Cory was born in 1823 to a Devonshire family. His father had been an indigo planter in India, and his mother was a great-niece of Sir Joshua Reynolds. He was educated at Eton and Kings College, Cambridge, and then returned to Eton in 1845 to work as an assistant master for over 25 years. He is said to have been a brilliant teacher and to have had a great influence over many of his pupils, some of whom went on to be important statesmen of the day. He contributed to education theory with two pamphlets, Eton Reform and Eton Reform II. He also developed a reputation as a poet; and A. C. Benson, in fact, later edited one volume of his poems (Ionica).
In 1872, Johnson was forced to leave Eton after an indiscreet letter to a pupil was discovered (his ODNB biography states: ‘he was dangerously fond of a number of boys’). He changed his name to Cory, and retired to an estate leased from his brother at Halsdon. Subsequently, he travelled abroad, and settled in Madeira where he married (aged 55) Rosa Caroline Guille with whom he had one son. While there he also wrote Guide to Modern English History (which is considered somewhat idiosyncratic). He and his family returned to live in Hampstead, North London, in 1882 where he died on 11 June 1892. Further information is available from Wikipedia, or (with login) from the Oxford Dictionary of National Biography.

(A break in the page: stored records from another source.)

Lemma islice_too_long (it : list token) (n : Z) :
  (sys_maxsize < n)%Z -> islice it n = inl islice_error.
Proof.
  intros Hmax. unfold islice. apply Z.ltb_lt in Hmax.
  now rewrite Hmax, orb_true_r.
Qed.

Lemma islice_inv (it : list token) (n : Z) batch it' :
  islice it n = inr (batch, it') ->
  (0 <= n <= sys_maxsize)%Z
  /\ batch = firstn (Z.to_nat n) it /\ it' = skipn (Z.to_nat n) it.
Proof.
  unfold islice.
  destruct (n <? 0)%Z eqn:H0; [discriminate|].
  destruct (sys_maxsize <? n)%Z eqn:Hmax; [discriminate|].
  cbn [orb]. intros H. injection H as <- <-.
  apply Z.ltb_ge in H0. apply Z.ltb_ge in Hmax. auto.
Qed.

Lemma batched_loop_in_range (it : list token) (n : Z) :
  (0 <= n <= sys_maxsize)%Z ->
  batched_loop it n
  = match firstn (Z.to_nat n) it with
    | [] => (StopIteration, BatchedFinished)
    | _ :: _ =>
        (Yield (firstn (Z.to_nat n) it),
         BatchedSuspended (skipn (Z.to_nat n) it) n)
    end.
Proof.
  intros Hn. unfold batched_loop. now rewrite islice_in_range.
Qed.

Lemma batched_loop_yield it n y g' :
  batched_loop it n = (Yield y, g') ->
  it <> [] /\ (1 <= Z.to_nat n) /\ y = firstn (Z.to_nat n) it
  /\ g' = BatchedSuspended (skipn (Z.to_nat n) it) n.
Proof.
  unfold batched_loop.
  destruct (islice it n) as [e|[batch it']] eqn:Hi; [discriminate|].
  apply islice_inv in Hi as (_ & -> & ->).
  destruct (firstn (Z.to_nat n) it) as [|a b] eqn:Hf; [discriminate|].
  intros H. injection H as <- <-.
  destruct it as [|t it]; [now rewrite firstn_nil in Hf|].
  destruct (Z.to_nat n) as [|k]; [discriminate|].
  repeat split; [congruence | lia].
Qed.

Lemma batched_next_budget g y g' :
  batched_next g = (Yield y, g') -> batched_budget g' < batched_budget g.
Proof.
  destruct g as [l n|l n|]; simpl; [destruct (n <? 1)%Z| |];
    try discriminate; intros H;
    apply batched_loop_yield in H as (Hne & Hk & _ & ->);
    simpl; apply -> Nat.succ_lt_mono; now apply skipn_shorter.
Qed.

Lemma yield_from_budget inner y g' :
  yield_from inner = (Yield y, g') ->
  exists inner', g' = ChunkedDelegating inner'
                 /\ batched_budget inner' < batched_budget inner.
Proof.
  unfold yield_from.
  destruct (batched_next inner) as [[b| |e] gi] eqn:Hn; try discriminate.
  intros H. injection H as <- <-.
  exists gi. split; [reflexivity|]. eapply batched_next_budget; eauto.
Qed.

Lemma chunked_next_budget g y g' :
  chunked_next get_encoding g = (Yield y, g')
  -> chunked_budget get_encoding g' < chunked_budget get_encoding g.
Proof.
  destruct g as [text n name|inner|]; simpl.
  - destruct (get_encoding name) as [e|enc]; [discriminate|].
    intros H. apply yield_from_budget in H as (inner' & -> & Hlt).
    simpl in *. lia.
  - intros H. apply yield_from_budget in H as (inner' & -> & Hlt).
    simpl. lia.
  - discriminate.
Qed.

Lemma chunked_budget_pos g : 1 <= chunked_budget get_encoding g.
Proof.
  destruct g as [text n name|inner|]; simpl; try lia.
  destruct (get_encoding name); lia.
Qed.

Lemma for_fuel_stable {S : Type} (body : S -> list token -> exn + S) :
  forall fuel1 fuel2 g s,
    chunked_budget get_encoding g <= fuel1 ->
    chunked_budget get_encoding g <= fuel2 ->
    for_fuel get_encoding body fuel1 g s
    = for_fuel get_encoding body fuel2 g s.
Proof.
  induction fuel1 as [|fuel1 IH]; intros fuel2 g s H1 H2.
  - pose proof (chunked_budget_pos g). lia.
  - destruct fuel2 as [|fuel2]; [pose proof (chunked_budget_pos g); lia|].
    simpl.
    destruct (chunked_next get_encoding g) as [[y| |e] g'] eqn:Hn;
      try reflexivity.
    destruct (body s y) as [e|s']; [reflexivity|].
    pose proof (chunked_next_budget _ _ _ Hn) as Hlt.
    apply IH; lia.
Qed.

(** The loop equation: the fuel of [for_chunks] never runs out. *)
Lemma for_chunks_eq {S : Type} (body : S -> list token -> exn + S) g s :
  for_chunks get_encoding body g s =
  match chunked_next get_encoding g with
  | (Yield y, g') =>
      match body s y with
      | inl e => (inl e, g')
      | inr s' => for_chunks get_encoding body g' s'
      end
  | (StopIteration, g') => (inr s, g')
  | (Raise e, g') => (inl e, g')
  end.
Proof.
  unfold for_chunks.
  pose proof (chunked_budget_pos g) as Hpos.
  destruct (chunked_budget get_encoding g) as [|fuel] eqn:Hb;
    [lia|].
  simpl.
  destruct (chunked_next get_encoding g) as [[y| |e] g'] eqn:Hn;
    try reflexivity.
  destruct (body s y) as [e|s']; [reflexivity|].
  pose proof (chunked_next_budget _ _ _ Hn) as Hlt.
  apply for_fuel_stable; lia.
Qed.

End Loops.

(** ** What iterating [chunked_tokens] does *)

Section Iteration.

Variable get_encoding : string -> exn + Encoding.

Lemma for_chunks_finished {S : Type} (body : S -> list token -> exn + S) s :
  for_chunks get_encoding body ChunkedFinished s = (inr s, ChunkedFinished).
Proof. reflexivity. Qed.

Lemma for_chunks_unknown_encoding {S : Type}
    (body : S -> list token -> exn + S) text n name e s :
  get_encoding name = inl e ->
  for_chunks get_encoding body (chunked_tokens text n name) s
  = (inl e, ChunkedFinished).
Proof.
  intros He. rewrite for_chunks_eq. simpl. now rewrite He.
Qed.

Lemma for_chunks_bad_length {S : Type}
    (body : S -> list token -> exn + S) text n name enc s :
  get_encoding name = inr enc -> (n < 1)%Z ->
  for_chunks get_encoding body (chunked_tokens text n name) s
  = (inl (ValueError "n must be at least one"), ChunkedFinished).
Proof.
  intros He Hn. rewrite for_chunks_eq. simpl. rewrite He.
  unfold yield_from, batched. simpl.
  apply Z.ltb_lt in Hn. now rewrite Hn.
Qed.

(** Once started with a valid length, the generator behaves as the
    suspended one over the whole token list. *)
Lemma for_chunks_start {S : Type}
    (body : S -> list token -> exn + S) text n name enc s :
  get_encoding name = inr enc -> (1 <= n)%Z ->
  for_chunks get_encoding body (chunked_tokens text n name) s
  = for_chunks get_encoding body
      (ChunkedDelegating (BatchedSuspended (encode enc text) n)) s.
Proof.
  intros He Hn.
  rewrite (for_chunks_eq _ _ (chunked_tokens text n name)).
  rewrite (for_chunks_eq _ _ (ChunkedDelegating _)).
  simpl. rewrite He. unfold yield_from, batched. simpl.
  apply Z.ltb_ge in Hn. now rewrite Hn.
Qed.

(** A length above [sys.maxsize] passes the test of [batched] and is
    refused by [islice] at the first turn of the loop. *)
Lemma for_chunks_too_long {S : Type}
    (body : S -> list token -> exn + S) text n name enc s :
  get_encoding name = inr enc -> (sys_maxsize < n)%Z ->
  for_chunks get_encoding body (chunked_tokens text n name) s
  = (inl islice_error, ChunkedFinished).
Proof.
  intros He Hn. rewrite for_chunks_eq. simpl. rewrite He.
  unfold yield_from, batched. simpl.
  assert (H1 : (n <? 1)%Z = false)
    by (apply Z.ltb_ge; unfold sys_maxsize in Hn; lia).
  rewrite H1. unfold batched_loop. now rewrite islice_too_long.
Qed.

Lemma for_chunks_suspended {S : Type}
    (body : S -> list token -> exn + S) n :
  (1 <= n <= sys_maxsize)%Z ->
  forall it s,
    let r := for_chunks get_encoding body
               (ChunkedDelegating (BatchedSuspended it n)) s in
    fst r = foldM body (groups (Z.to_nat n) it) s
    /\ (forall s', foldM body (groups (Z.to_nat n) it) s = inr s' ->
        snd r = ChunkedFinished).
Proof.
  intros Hn it.
  assert (Hk : 1 <= Z.to_nat n) by lia.
  assert (Hr : (0 <= n <= sys_maxsize)%Z) by lia.
  induction it as [it IH] using list_length_ind.
  intros s. cbv zeta. rewrite for_chunks_eq.
  destruct it as [|a it].
  - simpl. unfold yield_from. simpl. rewrite batched_loop_in_range by exact Hr.
    rewrite firstn_nil. simpl. split; [reflexivity | auto].
  - rewrite groups_step by (auto; congruence).
    simpl chunked_next. unfold yield_from.
    simpl batched_next. rewrite batched_loop_in_range by exact Hr.
    destruct (firstn (Z.to_nat n) (a :: it)) as [|b bs] eqn:Hf.
    { destruct (Z.to_nat n); [lia | discriminate]. }
    cbn [foldM].
    destruct (body s (b :: bs)) as [e|s1]; [split; [reflexivity|discriminate]|].
    apply IH. apply skipn_shorter; [exact Hk | congruence].
Qed.
(** ** Validation of a request *)

(** The checks of a request, in their order, for every request.  The
    preflight method is answered 200 without body, whatever the body
    of the request; any method other than POST is refused with 405;
    of a POST, a body that is not JSON is refused with 400, a [null]
    body ends in the 500 of the unhandled [TypeError], a missing or
    empty [url] is refused before [model] is looked at, a missing or
    empty [model] before the URL is examined, and a URL that names no
    venue is refused with 400.  None of these makes an external
    call. *)
Theorem validation_order (env : Env) (req : Request) (tr : Trace) :
  (req_method req = lit "OPTIONS" ->
   handler env req tr = (Ok {| status := 200; body := None |}, tr)) /\
  (req_method req <> lit "OPTIONS" -> req_method req <> lit "POST" ->
   handler env req tr = (Ok (failure 405 (lit "Method not allowed. Use POST.")), tr)) /\
  (req_method req = lit "POST" ->
   match req_json req with
   | BodyInvalid =>
       handler env req tr = (Ok (failure 400 (lit "Invalid JSON in request body")), tr)
   | BodyNull => handler env req tr = (Ok (unhandled TypeError), tr)
   | BodyObject requestBody =>
       (opt_truthy (req_url requestBody) = false ->
        handler env req tr
        = (Ok (failure 400 (lit "Missing required parameter: 'url'")), tr)) /\
       (opt_truthy (req_url requestBody) = true ->
        opt_truthy (req_model requestBody) = false ->
        handler env req tr
        = (Ok (failure 400 (lit "Missing required parameter: 'model'")), tr)) /\
       (opt_truthy (req_url requestBody) = true ->
        opt_truthy (req_model requestBody) = true ->
        detectPlatform (url_requested req) = None ->
        handler env req tr
        = (Ok (failure 400
                 (lit "Invalid URL. Must be a Polymarket or Kalshi market URL.")), tr))
   end).
Proof.
  assert (Ht : forall a, truthy (str_or a []) = opt_truthy a).
  { intros [s|]; [|reflexivity]. simpl. now destruct (truthy s) eqn:E. }
  split; [|split].
  - intros H. unfold handler. now rewrite H.
  - intros Ho Hp. unfold handler.
    apply eqb_neq in Ho, Hp. now rewrite Ho, Hp.
  - intros H. unfold handler, url_requested. rewrite H.
    change (eqb (lit "POST") (lit "OPTIONS")) with false.
    change (eqb (lit "POST") (lit "POST")) with true. cbn [negb].
    destruct (req_json req) as [| |requestBody]; try reflexivity.
    rewrite !Ht. split; [|split].
    + intros ->. reflexivity.
    + intros -> ->. reflexivity.
    + intros -> -> ->. reflexivity.
Qed.
Definition envDeleteFails : Env :=
  {| run := fun _ argv =>
       if isCmd argv ["xdotool"; "getactivewindow"] then ok 5 (line "123")
       else if isCmd argv ["wmctrl"; "-l"] then ok 20 (line "0x0000007b  0 host kagi - Mozilla Firefox")
       else if isCmd argv ["xdotool"; "getwindowname"; "123"] then ok 5 (line "kagi - Mozilla Firefox")
       else ok 0 "";
     start := fun _ _ => None;
     sqlFault := fun _ s =>
       match s with
       | DeleteWindowID _ => Some "database is locked"
       | _ => None
       end |}.

(** The active window 77 is not tracked. *)
Definition envUntrackedActive : Env :=
  envOf (fun argv =>
    if isCmd argv ["xdotool"; "getactivewindow"] then ok 5 (line "77")
    else if isCmd argv ["wmctrl"; "-l"] then ok 20 (line "0x0000007b  0 host kagi - Mozilla Firefox")
    else ok 0 "").

(** What [xdotool getactivewindow] prints for the windows 77 and 123. *)
Definition activeIs77 : Exit := {| elapsed := 5; stdout := line "77"; failure := None |}.
Definition activeIs123 : Exit := {| elapsed := 5; stdout := line "123"; failure := None |}.

(** The listing of [envWindowReused]. *)
Definition listingReused : Exit :=
  {| elapsed := 20; stdout := line "0x03400003  0 host Mozilla Firefox"; failure := None |}.

(** Firefox shows the page in the window that was already there: from the
    second listing after the launch on the window has the title of the page,
    and the listings take longer. *)
Definition listingRetitled : Exit :=
  {| elapsed := 35;
     stdout := line "0x03400003  0 host rocq prover - Kagi - Mozilla Firefox";
     failure := None |}.

Definition envTitleChanges : Env :=
  {| run := fun h argv =>
       if isCmd argv ["wmctrl"; "-l"]
       then Some (if (length h <? 5)%nat then listingReused else listingRetitled)
       else ok 0 "";
     start := fun _ _ => None;
     sqlFault := fun _ _ => None |}.

End Scenarios.


(* ================================================================== *)
(** * More vocabulary and concrete environments *)
(* ================================================================== *)

Module MoreScenarios.
Import Go Normalizer Sys Rabbithole Props Scenarios.

(** [n] turns of the wait that found nothing: a listing and a sleep each. *)
Definition pollsOf (n : nat) : list Event :=
  concat (replicate n [Ran ["wmctrl"; "-l"]; Slept 100%Z]).
(** [let u = 0; while (u === 0) u = Math.random();] *)
Fixpoint nonzeroRandom (fuel : nat) : Gen Q :=
  match fuel with
  | O => fun _ => None
  | S f =>
      u <- random ;;
      if Qeq_bool u 0 then nonzeroRandom f else ret u
  end.

(** [config.degreesOfFreedom || 5] *)
Definition dofOrDefault (degreesOfFreedom : option Z) : Z :=
  match degreesOfFreedom with
  | Some 0 => 5
  | Some df => df
  | None => 5
  end.

Section Samplers.

Variable M : MathLib.
Variable fuel : nat.

(** [normalDistribution] (Box-Muller) *)
Definition normalDistribution (mean stdDev : Q) : Gen Q :=
  u1 <- nonzeroRandom fuel ;;
  u2 <- nonzeroRandom fuel ;;
  let z0 := (sqrt M (- (2) * log M u1) * cos M (2 * PI M * u2))%Q in
  ret (z0 * stdDev + mean)%Q.

(** [zCurveDistribution] *)
Definition zCurveDistribution (mean stdDev : Q) : Gen Q :=
  normalDistribution mean stdDev.

(** [for (let i = 0; i < degreesOfFreedom; i++)] of [tDistribution], with
    [n] iterations left. *)
Fixpoint sumSquares (n : nat) (chiSquared : Q) : Gen Q :=
  match n with
  | O => ret chiSquared
  | S n' =>
      x <- normalDistribution 0 1 ;;
      sumSquares n' (chiSquared + x * x)%Q
  end.

(** [tDistribution] *)
Definition tDistribution (mean scale : Q) (dof : Z) : Gen Q :=
  z <- normalDistribution 0 1 ;;
  chiSquared <- sumSquares (Z.to_nat dof) 0 ;;
  let t := (z / sqrt M (chiSquared / inject_Z dof))%Q in
  ret (mean + t * scale)%Q.

(** [do { ... attempts++ } while (out of range && attempts < maxAttempts)]:
    [more] is the number of further attempts that [maxAttempts] allows. *)
Fixpoint retry {A} (draw : Gen A) (outOfRange : A -> bool) (more : nat)
  : Gen A :=
  value <- draw ;;
  if outOfRange value then
    match more with
    | O => ret value
    | S more' => retry draw outOfRange more'
    end
  else ret value.

Definition centerOf (min max : Z) (config : DistributionConfig) : Q :=
  (inject_Z min + inject_Z (max - min) * center config)%Q.

Definition stdDevOf (min max : Z) (config : DistributionConfig) : Q :=
  (inject_Z (max - min) * Qmax (spread config) (1 # 20))%Q.

(** The [switch] in the loop of [generateConstrainedInteger]: one draw,
    rounded, before any range check. *)
Definition drawInteger (min max : Z) (config : DistributionConfig) : Gen Z :=
  let centerValue := centerOf min max config in
  let stdDev := stdDevOf min max config in
  match type config with
  | bell =>
      x <- normalDistribution centerValue stdDev ;; ret (round x)
  | z_curve =>
      x <- zCurveDistribution centerValue stdDev ;; ret (round x)
  | t_curve =>
      x <- tDistribution centerValue stdDev
                         (dofOrDefault (degreesOfFreedom config)) ;;
      ret (round x)
  | uniform => uniformDistribution min max
  end.

(** [generateConstrainedInteger] *)
Definition generateConstrainedInteger (min max : Z)
  (config : DistributionConfig) (maxAttempts : Z) : Gen Z :=
  match type config with
  | uniform => uniformDistribution min max
  | _ =>
      value <- retry (drawInteger min max config)
                     (fun value => (value <? min) || (value >? max))
                     (Z.to_nat (maxAttempts - 1)) ;;
      ret (Z.max min (Z.min max value))
  end.

(** [new Date(t).getTime()]: the time value is cut to an integer. *)
Definition timeClip (t : Q) : Z :=
  if Qle_bool 0 t then Qfloor t else Qceiling t.

(** The [switch] in the loop of [generateConstrainedDate]. *)
Definition drawTime (startTime endTime : Z) (config : DistributionConfig)
  : Gen Q :=
  let centerTime := centerOf startTime endTime config in
  let stdDev := stdDevOf startTime endTime config in
  match type config with
  | bell => normalDistribution centerTime stdDev
  | z_curve => zCurveDistribution centerTime stdDev
  | t_curve =>
      tDistribution centerTime stdDev (dofOrDefault (degreesOfFreedom config))
  | uniform =>
      u <- random ;;
      ret (inject_Z startTime + u * inject_Z (endTime - startTime))%Q
  end.
(** A scan with its completion facts: the rows after it, and the loop bodies
    that returned. *)
Lemma scan_rows_ok (payload : LogEntry -> exc (option json)) (body : LogEntry -> M unit)
    (event : nat) (sel : LogEntry -> bool) (db db' : Db) :
  (forall le db, body le db = loop_body payload le db) ->
  NoDup (map le_pk (logentries db)) ->
  (qs <~ query (logentry_set event sel) ;; for_each qs body) db = Ok (tt, db') ->
  same_records db db' /\
  logentries db' = map (scan_row event sel payload) (logentries db) /\
  (forall r, In r (logentries db) -> (le_event r =? event)%nat && sel r = true ->
             exists res, payload r = Ok res).
Proof.
  intros Hbody Hnd Hrun. split; [|split].
  - change (for_each (logentry_set event sel db) body db = Ok (tt, db')) in Hrun.
    apply (for_each_logentries payload body _ Hbody db db' Hrun).
  - eapply scan_rows; eassumption.
  - intros r Hin Hsel.
    change (for_each (logentry_set event sel db) body db = Ok (tt, db')) in Hrun.
    destruct (for_each_logentries payload body _ Hbody db db' Hrun) as [_ [Hok _]].
    apply Hok. apply filter_In. auto.
Qed.

Lemma scan_row_not_selected (event : nat) (sel : LogEntry -> bool)
    (payload : LogEntry -> exc (option json)) (r : LogEntry) :
  (le_event r =? event)%nat && sel r = false ->
  scan_row event sel payload r = r.
Proof. intros H. unfold scan_row. rewrite H. reflexivity. Qed.
(** * Hex map editor: coordinate engine and editing state machine

    A shallow embedding of the map editor component (the TypeScript
    [HexMapEditor] and, for the coordinate transform, the older JSX
    variant bundled next to [App.jsx]).

    Conventions of the embedding:
    - JavaScript numbers that hold tile data ([q], [r], [tier], mouse
      coordinates) are integers and are modelled as [Z]; [%] on them is
      the truncating remainder [Z.rem], whose sign follows the dividend.
    - Pixel arithmetic is modelled over the real numbers [R]
      ([Math.sqrt] as [sqrt], [SQRT3] as [sqrt 3]); rounding of doubles
      is not modelled.
    - [hexSize] is a JSON decimal and is kept as a rational [Q] in the
      document; it enters pixel arithmetic through [Q2R].
    - React state and refs are fields of one record; every handler is a
      function from the state (and its event) to the next state.
    - [Set<string>] is a [gset string]. *)

From Stdlib Require Import ZArith Reals Lra Lia List QArith Qreals Qminmax Ascii.
From Stdlib Require Lqa.
From stdpp Require Import base gmap sets strings list.
Import ListNotations.

#[local] Set Warnings "-clear-no-such-hyp".

#[local] Open Scope Z_scope.

(* ====================================================================== *)
(** * Types and constants *)
(* ====================================================================== *)

Inductive Orientation := Pointy | Flat.

Module Hex.
Record t := mk {
  q : Z;
  r : Z;
  id : string;
  asset : string;
  terrain : string;
  tier : Z
}.
End Hex.

Module SpawnPoint.
Record t := mk { q : Z; r : Z }.
End SpawnPoint.

(** An optional key ([spawnPoints?], [worldTree?]) is [None] when the key
    is absent (or [undefined], which [JSON.stringify] leaves out). *)
Module MapData.
Record t := mk {
  hexSize : Q;
  orientation : Orientation;
  map : list Hex.t;
  spawnPoints : option (list SpawnPoint.t);
  worldTree : option SpawnPoint.t
}.
End MapData.

Definition SQRT3 : R := sqrt 3.

(* ====================================================================== *)
(** * Geometry helpers *)
(* ====================================================================== *)

Module Geometry.
#[local] Open Scope R_scope.

(** [axialToPixel] of the TypeScript editor; the result is the pair
    [(x, y)].  The stagger term reads the original [r]. *)
Definition axialToPixel (q r : Z) (size : R) (orientation : Orientation)
    (rect stagger mirror : bool) (maxR : Z) : R * R :=
  let rr := if mirror then (maxR - r)%Z else r in
  match orientation with
  | Pointy =>
      let baseX := size * SQRT3 * (if rect then IZR q else IZR q + IZR rr / 2) in
      let y := size * 1.5 * IZR rr in
      let x := if stagger then baseX + (IZR (Z.rem r 2) * SQRT3 * size) / 2 else baseX in
      (x, y)
  | Flat =>
      let baseY := size * SQRT3 * (if rect then IZR rr else IZR rr + IZR q / 2) in
      let x := size * 1.5 * IZR q in
      let y := if stagger then baseY + (IZR (Z.rem q 2) * SQRT3 * size) / 2 else baseY in
      (x, y)
  end.

(** [axialToPixel] of the JSX editor variant: the same function, except
    that the pointy stagger term reads the mirrored row [rr]. *)
Definition axialToPixel_jsx (q r : Z) (size : R) (orientation : Orientation)
    (rect stagger mirror : bool) (maxR : Z) : R * R :=
  let rr := if mirror then (maxR - r)%Z else r in
  match orientation with
  | Pointy =>
      let baseX := size * SQRT3 * (if rect then IZR q else IZR q + IZR rr / 2) in
      let y := size * 1.5 * IZR rr in
      let x := if stagger then baseX + (IZR (Z.rem rr 2) * SQRT3 * size) / 2 else baseX in
      (x, y)
  | Flat =>
      let baseY := size * SQRT3 * (if rect then IZR rr else IZR rr + IZR q / 2) in
      let x := size * 1.5 * IZR q in
      let y := if stagger then baseY + (IZR (Z.rem q 2) * SQRT3 * size) / 2 else baseY in
      (x, y)
  end.

(** The signature shared by the two variants. *)
Definition Transform : Type :=
  Z -> Z -> R -> Orientation -> bool -> bool -> bool -> Z -> R * R.

(** What enabling [stagger] contributes: the result with [stagger = true]
    minus the result with [stagger = false], component by component. *)
Definition staggerOffset (f : Transform) (q r : Z) (size : R)
    (orientation : Orientation) (rect mirror : bool) (maxR : Z) : R * R :=
  let on := f q r size orientation rect true mirror maxR in
  let off := f q r size orientation rect false mirror maxR in
  (fst on - fst off, snd on - snd off).

(** ** Hit testing *)

(** Layout flags of the component ([rect], [stagger], [mirror]). *)
Record Layout := mkLayout { rect : bool; stagger : bool; mirror : bool }.

(** [Math.max(...data.map.map(h => h.r))].  On an empty map JavaScript
    yields [-Infinity]; the value is only ever passed along with a tile of
    the map, so the empty case is never read and is given as [0]. *)
Definition maxR (m : list Hex.t) : Z :=
  match m with
  | [] => 0%Z
  | h :: t => fold_left Z.max (List.map Hex.r t) (Hex.r h)
  end.

Definition sizePx (d : MapData.t) : R := Q2R (MapData.hexSize d) * 100.

(** Pixel centre of a tile of document [d] under layout [L]. *)
Definition centre (L : Layout) (d : MapData.t) (hex : Hex.t) : R * R :=
  axialToPixel (Hex.q hex) (Hex.r hex) (sizePx d) (MapData.orientation d)
    (rect L) (stagger L) (mirror L) (maxR (MapData.map d)).

(** [Math.sqrt((svgX - x) ** 2 + (svgY - y) ** 2)]. *)
Definition distTo (svgX svgY : R) (c : R * R) : R :=
  sqrt ((svgX - fst c) ^ 2 + (svgY - snd c) ^ 2).

(** [closestDist] starts at [Infinity]. *)
Inductive Dist := Infinity | Finite (d : R).

Definition Rltb (a b : R) : bool := if Rlt_dec a b then true else false.

Definition ltDist (a : R) (b : Dist) : bool :=
  match b with Infinity => true | Finite b => Rltb a b end.

(** One iteration of the [for (const hex of data.map)] loop; the
    accumulator is [(closest, closestDist)]. *)
Definition hitStep (L : Layout) (d : MapData.t) (svgX svgY : R)
    (acc : option Hex.t * Dist) (hex : Hex.t) : option Hex.t * Dist :=
  let threshold := sizePx d * 0.9 in
  let dist := distTo svgX svgY (centre L d hex) in
  if Rltb dist threshold && ltDist dist (snd acc)
  then (Some hex, Finite dist)
  else acc.

Definition hitLoop (L : Layout) (d : MapData.t) (svgX svgY : R)
    (tiles : list Hex.t) : option Hex.t * Dist :=
  fold_left (hitStep L d svgX svgY) tiles (None, Infinity).

Definition findHexAtPoint (L : Layout) (data : option MapData.t)
    (svgX svgY : R) : option Hex.t :=
  match data with
  | None => None
  | Some d => fst (hitLoop L d svgX svgY (MapData.map d))
  end.

End Geometry.

(* ====================================================================== *)
(** * The editor component *)
(* ====================================================================== *)

Module Editor.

Cory’s personal writings were edited by Francis Warre Cornish and published privately - thanks to funds raised by friends and former pupils - in 1897. This book, Extracts from the Letters and Journals of William Cory, is freely available online at Internet Archive, but, as far as I know, has never been reprinted or republished. It is more letters than diary (and, unfortunately, there are no diary entries about his resignation from Eton, only letters). Nevertheless, here are a few diary entries from his time at Eton, and a couple from his travels in Egypt.
10 February 1864
‘School, the last chapter of both Timothies - half the boys got punishments for being late - this is one of the results of our hateful irregularities; for if we began every day with a regular lesson or prayers no one would be late. I railed. Took refuge in the good and steady lads who have too much self-respect to be late, and read with them; expounded the peculiarly ecclesiastical nature of these epistles, the liturgical flow of some passages, the germs of a Creed found herein, the obscure nature of the evidence about the government of the early Church, &c., &c. . .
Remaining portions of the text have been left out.